The Tonkin snub-nosed monkey is also listed in Appendix I of the Convention on International Trade in Endangered Species (CITES) and is protected under the Vietnamese law, which prohibits the capture, killing, and trade of this species. However, these laws are not very effective towards the species and are largely ignored and difficult to enforce.

Two other conservation areas, the Du Gia Nature Reserve and Cham Chu Nature Reserve, were also instituted to protect the Tonkin snub-nosed monkey population and its habitat in those areas, yet hunting still occurs within these "protected" areas.

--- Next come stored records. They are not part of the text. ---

Lemma sys_inv_step y y' : sys_inv y -> step y y' -> sys_inv y'.
Proof.
  intros Hinv Hstep. pose proof (inv_open y Hinv) as Ho.
  destruct Hstep as [i key now y s' Hr Hp|i key now y o s' Hr Hp Hne|i key now y Hr Hp
                    |i key y Hi|i key now txid y s' Hi Ht Hc|i key y s' Hi Hc].
  - destruct (pass_cases _ _ _ _ _ Ho Hp) as [(_ & Hk & Habs & Ho')|[? _]]; [|done].
    eapply inv_acquire; eauto using may_run_not_holding.
  - destruct (pass_cases _ _ _ _ _ Ho Hp) as [(? & _)|[_ ->]]; [done|].
    apply inv_idle_step; [done| |done]. eauto using may_run_not_holding.
  - apply inv_idle_step; [done| |done]. eauto using may_run_not_holding.
  - apply inv_idle_step; [done| |done]. intros k. by rewrite Hi.
  - destruct (commit_law now key txid (sy_store y)) as (s1 & Hc' & Habs & Ho');
      [done | eexists; by eapply inv_held | done|].
    rewrite Hc' in Hc. simplify_eq. eapply inv_leave; eauto.
    + by rewrite lookup_insert_eq.
    + intros k Hk. by rewrite lookup_insert_ne.
  - destruct (release_law key (sy_store y)) as (s1 & Hc' & Ho' & Habs); [done|].
    rewrite (inv_held y Hinv i key Hi) in Habs. rewrite Hc' in Hc. simplify_eq.
    eapply inv_leave; eauto.
    + by rewrite lookup_delete_eq.
    + intros k Hk. by rewrite lookup_delete_ne.
Qed.
(* ===== verification/Risk.v ===== *)
(** * Recipient risk assessment ([risk.py]) *)
From S2P Require Import Prelude PyStr Decimal Effects RiskTypes Exceptions Config AuditEntry World TronClient.
From S2P Require Sanctions.
Open Scope string_scope.

Definition KNOWN_BURN_ADDRESSES : gset string := {[ "T9yD14Nj9j7xAB4dbGeiX9h8unkKHxuWwb" ]}.

Definition level_from (checks : list RiskCheck) : RiskLevel :=
  let has_high_fail :=
    existsb (fun c => bool_decide (rc_status c = FAIL) && String.eqb (rc_severity c) "high") checks in
  let has_warn := existsb (fun c => bool_decide (rc_status c = WARN)) checks in
  let has_fail := existsb (fun c => bool_decide (rc_status c = FAIL)) checks in
  if has_high_fail then HIGH else if has_fail || has_warn then MEDIUM else LOW.

Definition should_block (level : RiskLevel) (block_at : string) : bool :=
  let block_at := lower block_at in
  if String.eqb block_at "none" then false
  else if bool_decide (level = HIGH) || bool_decide (level = INVALID) then true
  else if String.eqb block_at "medium" && bool_decide (level = MEDIUM) then true
  else false.

(** [dict.update], keeping the order of the first insertion. *)
Definition summary_set (k : string) (v : summary_value) (d : list (string * summary_value))
    : list (string * summary_value) :=
  if existsb (fun p => String.eqb p.1 k) d
  then map (fun p => if String.eqb p.1 k then (k, v) else p) d
  else (d ++ [(k, v)])%list.

Section Risk.
Context {S : Type} (E : Env) (c : Config) (sanc : Sanctions.state).
Abbreviation MW := (M (World S) exn).

Definition check_validity (address : string) : RiskCheck :=
  if negb (startswith "T" address) then
    mkCheck "validity" FAIL "address must start with T" "high"
  else match b58decode_check E address with
  | None => mkCheck "validity" FAIL "invalid base58check encoding" "high"
  | Some decoded =>
      if negb (List.length decoded =? 21)%nat then
        mkCheck "validity" FAIL ("decoded length " +:+ str_of_Z (Z.of_nat (List.length decoded)) +:+
                                 " != 21 bytes") "high"
      else if negb (hd 0%Z decoded =? 65)%Z then
        mkCheck "validity" FAIL "wrong TRON prefix byte" "high"
      else check "validity" OK "valid TRON base58 address"
  end.

Definition check_burn_address (address : string) : RiskCheck :=
  if bool_decide (address ∈ KNOWN_BURN_ADDRESSES) then
    mkCheck "burn_address" FAIL "address is on the known burn / null list" "high"
  else match b58decode_check E address with
  | Some decoded =>
      if forallb (fun b => b =? 0)%Z (tl decoded) then
        mkCheck "burn_address" FAIL "address decodes to a zero-body pattern (functional burn)" "high"
      else check "burn_address" OK "not a known burn pattern"
  | None => check "burn_address" OK "not a known burn pattern"
  end.

Definition check_activation (address : string) : MW (RiskCheck * option account) :=
  try_except
    (let! a := ext (fun n => get_account E n address) in
     if acc_empty a || (create_time a =? 0)%Z then
       ret (mkCheck "activation" WARN "address NOT activated on chain (account record empty)" "warn", Some a)
     else ret (check "activation" OK "activated on chain", Some a))
    (fun exc =>
       if is_not_found exc then
         ret (mkCheck "activation" WARN
                ("address NOT activated on chain — recipient must activate " +:+
                 "(receive a small TRX) before they can move the USDT") "warn", None)
       else ret (check "activation" SKIP ("could not query account: " +:+ exn_class exc), None)).

Definition check_smart_contract (address : string) : MW RiskCheck :=
  try_except
    (let! contract := ext (fun n => get_contract E n address) in
     if contract then
       ret (mkCheck "smart_contract" FAIL
              ("destination is a smart contract — sending USDT to a contract " +:+
               "that does not handle TRC-20 incoming transfers will lock the " +:+
               "funds. Verify recipient supports TRC-20 receive.") "high")
     else ret (check "smart_contract" OK "not a smart contract"))
    (fun _ => ret (check "smart_contract" OK "not a smart contract")).

Definition check_usdt_blacklist (address : string) : MW RiskCheck :=
  try_except
    (do! get_usdt_contract E in
     let! is_blacklisted := ext (fun n => isBlackListed E n address) in
     if is_blacklisted then
       ret (mkCheck "usdt_blacklist" FAIL
              ("address is on Tether's USDT blacklist — broadcast WILL succeed " +:+
               "but on-chain transfer will REVERT and burn fee_limit") "high")
     else ret (check "usdt_blacklist" OK "not on Tether blacklist"))
    (fun exc => ret (check "usdt_blacklist" SKIP ("could not query Tether blacklist: " +:+ exn_class exc))).

Definition check_sanctions (address : string) : RiskCheck :=
  match Sanctions.contains sanc address with
  | None => check "sanctions" SKIP
              ("OFAC SDN list not loaded — re-check `sanctions.status()` " +:+
               "and ensure SANCTIONS_LIST_URL was reachable at boot")
  | Some true => mkCheck "sanctions" FAIL
              ("address is on the OFAC SDN sanctions list — sending here " +:+
               "may violate US sanctions, regardless of whether the " +:+
               "transaction lands on-chain") "high"
  | Some false => check "sanctions" OK "not on OFAC SDN sanctions list"
  end.

Definition check_balance (address : string) : MW (RiskCheck * list (string * summary_value)) :=
  try_except
    (let! info := get_destination_info E address in
     let cold := dec_is_zero (di_usdt info) in
     let msg := "recipient holds " +:+ dec_to_string (di_usdt info) +:+ " USDT, " +:+
                dec_to_string (di_trx info) +:+ " TRX" in
     let msg := if cold then msg +:+ " (USDT cold — first transfer will need ~32k energy)" else msg in
     ret (check "balance" OK msg,
          [("trx_balance", SStr (dec_to_string (di_trx info)));
           ("usdt_balance", SStr (dec_to_string (di_usdt info)));
           ("warmth", SStr (if cold then "cold" else "warm"))]))
    (fun exc => ret (check "balance" SKIP ("could not query balance: " +:+ exn_class exc), [])).

(** [data]'s flags, in order. *)
Definition tronscan_flags (data : tronscan_data) : list string :=
  ((if ts_isBlack data then ["flagged isBlack"] else []) ++
   omap (fun '(black, blackType, source) =>
           if black : bool
           then Some ("blacklisted (" +:+ str_or blackType (str_or source "unknown") +:+ ")")
           else None) (ts_list data) ++
   (let tags := str_or (ts_redTag data) (ts_scamTag data) in
    if String.eqb tags "" then [] else ["red-tagged: " +:+ tags]))%list.

Definition check_external_tronscan (address : string) : MW RiskCheck :=
  let! data := try_except (let! d := ext (fun n => tronscan E n address) in ret (inl d))
                 (fun exc => ret (inr exc)) in
  match data with
  | inr exc => ret (check "external_tronscan" SKIP ("TronScan unreachable: " +:+ exn_class exc))
  | inl d =>
      match tronscan_flags d with
      | [] => ret (check "external_tronscan" OK "no TronScan flags")
      | flags => ret (mkCheck "external_tronscan" FAIL ("TronScan flags: " +:+ join "; " flags) "high")
      end
  end.

Definition high_tags (d : misttrack_data) : list string :=
  map snd (List.filter (fun t => bool_decide (lower t.1 ∈ ["high"; "fatal"])) (mt_detail d)).

Definition misttrack_verdict (d : misttrack_data) : RiskCheck :=
  let score_str := "score=" +:+ mt_score_text d in
  match high_tags d with
  | [] =>
      if match mt_score d with Some s => Qle_bool 60 s | None => false end then
        mkCheck "external_misttrack" FAIL ("MistTrack " +:+ score_str +:+ " (>=60 considered risky)") "high"
      else check "external_misttrack" OK ("MistTrack " +:+ score_str +:+ ", no high-severity tags")
  | tags => mkCheck "external_misttrack" FAIL
              ("MistTrack " +:+ score_str +:+ " high-severity tags: " +:+ join ", " tags) "high"
  end.

Definition check_external_misttrack (address : string) : MW RiskCheck :=
  if String.eqb (MISTTRACK_API_KEY c) "" then
    ret (check "external_misttrack" SKIP "MISTTRACK_API_KEY not set — skipping AML lookup")
  else
    try_except
      (let! d := ext (fun n => misttrack E n address) in ret (misttrack_verdict d))
      (fun exc => ret (check "external_misttrack" SKIP ("MistTrack unreachable: " +:+ exn_class exc))).

(** What [assess_risk] copies from the account into the summary. *)
Definition account_summary (a : option account) : list (string * summary_value) :=
  match a with
  | Some a =>
      if acc_empty a then []
      else ((if (create_time a =? 0)%Z then [] else [("create_time_ms", SInt (create_time a))]) ++
            (if (latest_opration_time a =? 0)%Z then []
             else [("latest_opration_time_ms", SInt (latest_opration_time a))]))%list
  | None => []
  end.

Definition assess_risk (address : string) (external : bool) : MW RiskReport :=
  let validity := check_validity address in
  if bool_decide (rc_status validity = FAIL) then ret (mkReport address INVALID [validity] [])
  else
    let burn := check_burn_address address in
    let! (activation, acct) := check_activation address in
    let! contract := check_smart_contract address in
    let! blacklist := check_usdt_blacklist address in
    let sanctions := check_sanctions address in
    let! (balance, balance_summary) := check_balance address in
    let summary := fold_left (fun d p => summary_set p.1 p.2 d) balance_summary (account_summary acct) in
    let checks := [validity; burn; activation; contract; blacklist; sanctions; balance] in
    let! checks :=
      if external then
        let! ts := check_external_tronscan address in
        let! mt := check_external_misttrack address in
        ret (checks ++ [ts; mt])%list
      else ret checks in
    ret (mkReport address (level_from checks) checks summary).

#[global] Instance frame_check_activation a : Frame same_core (check_activation a).
Proof. unfold check_activation. frames. Qed.
#[global] Instance frame_check_smart_contract a : Frame same_core (check_smart_contract a).
Proof. unfold check_smart_contract. frames. Qed.
#[global] Instance frame_check_usdt_blacklist a : Frame same_core (check_usdt_blacklist a).
Proof. unfold check_usdt_blacklist. frames. Qed.
#[global] Instance frame_check_balance a : Frame same_core (check_balance a).
Proof. unfold check_balance. frames. Qed.
#[global] Instance frame_tronscan a : Frame same_core (check_external_tronscan a).
Proof. unfold check_external_tronscan. frames. Qed.
#[global] Instance frame_misttrack a : Frame same_core (check_external_misttrack a).
Proof. unfold check_external_misttrack. frames. Qed.
#[global] Instance frame_assess_risk a ext_ : Frame same_core (assess_risk a ext_).
Proof. unfold assess_risk. frames. Qed.
End Risk.

(** ** Facts *)

Lemma level_from_spec l :
  match level_from l with
  | HIGH => exists c, In c l /\ rc_status c = FAIL /\ rc_severity c = "high"
  | MEDIUM => (forall c, In c l -> rc_status c = FAIL -> rc_severity c <> "high") /\
              exists c, In c l /\ (rc_status c = FAIL \/ rc_status c = WARN)
  | LOW => forall c, In c l -> rc_status c = OK \/ rc_status c = SKIP
  | INVALID => False
  end.
Proof.
  unfold level_from. destruct (existsb _ l) eqn:Hh.
  - apply existsb_exists in Hh as (c & Hc & H). bcases. apply String.eqb_eq in H0. eauto.
  - assert (forall c, In c l -> rc_status c = FAIL -> rc_severity c <> "high") as Hnh.
    { intros c Hc Hf Hs. assert (existsb (fun c => bool_decide (rc_status c = FAIL) &&
        String.eqb (rc_severity c) "high") l = true); [|congruence].
      apply existsb_exists. exists c. split; [done|]. rewrite Hs, bool_decide_eq_true_2 by done. done. }
    clear Hh. destruct (existsb _ l || existsb _ l) eqn:H.
    + split; [done|]. apply orb_true_iff in H as [H|H];
        apply existsb_exists in H as (c & Hc & H); bcases; eauto.
    + apply orb_false_iff in H as [H1 H2]. intros c Hc.
      assert (rc_status c <> FAIL).
      { intros Hf. assert (existsb (fun c => bool_decide (rc_status c = FAIL)) l = true); [|congruence].
        apply existsb_exists. exists c. by rewrite Hf. }
      assert (rc_status c <> WARN).
      { intros Hf. assert (existsb (fun c => bool_decide (rc_status c = WARN)) l = true); [|congruence].
        apply existsb_exists. exists c. by rewrite Hf. }
      destruct (rc_status c); auto; congruence.
Qed.

Lemma high_if l c : In c l -> rc_status c = FAIL -> rc_severity c = "high" -> level_from l = HIGH.
Proof.
  intros Hc Hf Hs. unfold level_from.
  replace (existsb _ l) with true; [done|]. symmetry. apply existsb_exists.
  exists c. split; [done|]. rewrite Hs, bool_decide_eq_true_2 by done. done.
Qed.

#[export] Instance quiet_assess_risk {S} E c sanc a ext_ : Quiet (S:=S) (assess_risk E c sanc a ext_).
Proof.
  unfold assess_risk, check_activation, check_smart_contract, check_usdt_blacklist, check_balance,
    check_external_tronscan, check_external_misttrack. quiets.
Qed.

(** What no RPC answer can change: [addr] is on the loaded list, or is a burn address. *)
Definition locally_bad (E : Env) (sanc : Sanctions.state) (addr : string) : Prop :=
  Sanctions.contains sanc addr = Some true \/ rc_status (check_burn_address E addr) = FAIL.

Definition report_ok (E : Env) (sanc : Sanctions.state) (addr : string) (r : RiskReport) : Prop :=
  rr_address r = addr /\
  (rr_level r = INVALID <-> rc_status (check_validity E addr) = FAIL) /\
  (rr_level r <> INVALID -> rr_level r = level_from (rr_checks r)) /\
  (locally_bad E sanc addr -> rr_level r = HIGH \/ rr_level r = INVALID).

Lemma burn_severity E a : rc_status (check_burn_address E a) = FAIL ->
  rc_severity (check_burn_address E a) = "high".
Proof. unfold check_burn_address. cases. Qed.

Lemma report_ok_checks E sanc addr l more s :
  rc_status (check_validity E addr) <> FAIL ->
  let cs := (check_validity E addr :: check_burn_address E addr :: l ++ check_sanctions sanc addr :: more)%list in
  report_ok E sanc addr (mkReport addr (level_from cs) cs s).
Proof.
  intros Hv cs. split_and!; simpl.
  - done.
  - split; [|done]. intros H. pose proof (level_from_spec cs) as Hl. by rewrite H in Hl.
  - done.
  - intros [H|H]; left.
    + apply (high_if _ (check_sanctions sanc addr)); [|unfold check_sanctions; by rewrite H..].
      right; right. apply in_or_app. right. by left.
    + apply (high_if _ (check_burn_address E addr)); [right; by left | done | by apply burn_severity].
Qed.

Lemma should_block_high level block_at :
  level = HIGH \/ level = INVALID -> lower block_at <> "none" -> should_block level block_at = true.
Proof.
  unfold should_block. intros Hl Hb. destruct (String.eqb_spec (lower block_at) "none"); [done|].
  by destruct Hl as [-> | ->].
Qed.

Lemma assess_risk_report {S} E c sanc addr ext_ (w : World S) r :
  fst (assess_risk E c sanc addr ext_ w) = Ret r -> report_ok E sanc addr r.
Proof.
  revert r. change (wp (assess_risk E c sanc addr ext_)
    (fun o _ => forall r, o = Ret r -> report_ok E sanc addr r) w).
  unfold assess_risk. case_bool_decide as Hv.
  - intros r [= <-]. split_and!; simpl; auto; done.
  - apply wp_bind_any; [intros [act acct] w1 | done..].
    apply wp_bind_any; [intros con w2 | done..].
    apply wp_bind_any; [intros bl w3 | done..].
    apply wp_bind_any; [intros [bal bsum] w4 | done..].
    apply wp_bind. destruct ext_.
    + apply wp_bind_any; [intros ts w5 | done..].
      apply wp_bind_any; [intros mt w6 | done..].
      intros r [= <-]. by apply (report_ok_checks E sanc addr [act; con; bl] [bal; ts; mt]).
    + intros r [= <-]. by apply (report_ok_checks E sanc addr [act; con; bl] [bal]).
Qed.


#[global] Typeclasses Opaque assess_risk.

Conservationists have stressed the importance of local community engagement in order to better the status of the Tonkin snub-nosed monkey. Conservationists know that if locals continue to struggle to earn a living, it will cause their socioeconomic standards to remain low and awareness and education about the Tonkin snub-nosed monkey will have no effect on its conservation status. To counter this problem, conservationists have come up with innovations to educate local residents about the species and help them with their living. These innovations include providing training and employment to local residents as a way to ensure their support of the cause. Offering residents positions and roles in helping their environment and the Tonkin snub-nosed species will help further ensure that there is a chance of improvement and survival of this critically endangered species.

On July 21, 2022, Fauna & Flora International and the People's Committee of Ha Giang signed a memorandum of acknowledging the conservation of the Tonkin snub-nosed monkey and other flora species in the area of the Ha Giang province during 2022-2027. The two sides will conduct scientific research regarding the habitats, behaviors, and populations of the monkey and flora species, will recover and expand their forest habitat, prevent and reduce human-related threats to the species, apply advanced technologies to conservation and awareness improvement, and help with capacity building for those involved in the biodiversity conservation. This is a first step towards community involvement in the conservation of the Tonkin snub-nosed monkey. The two organizations involved will establish a sustainable financial mechanism for forest conservation through community facilitation and payment for forest environmental services and those related to it.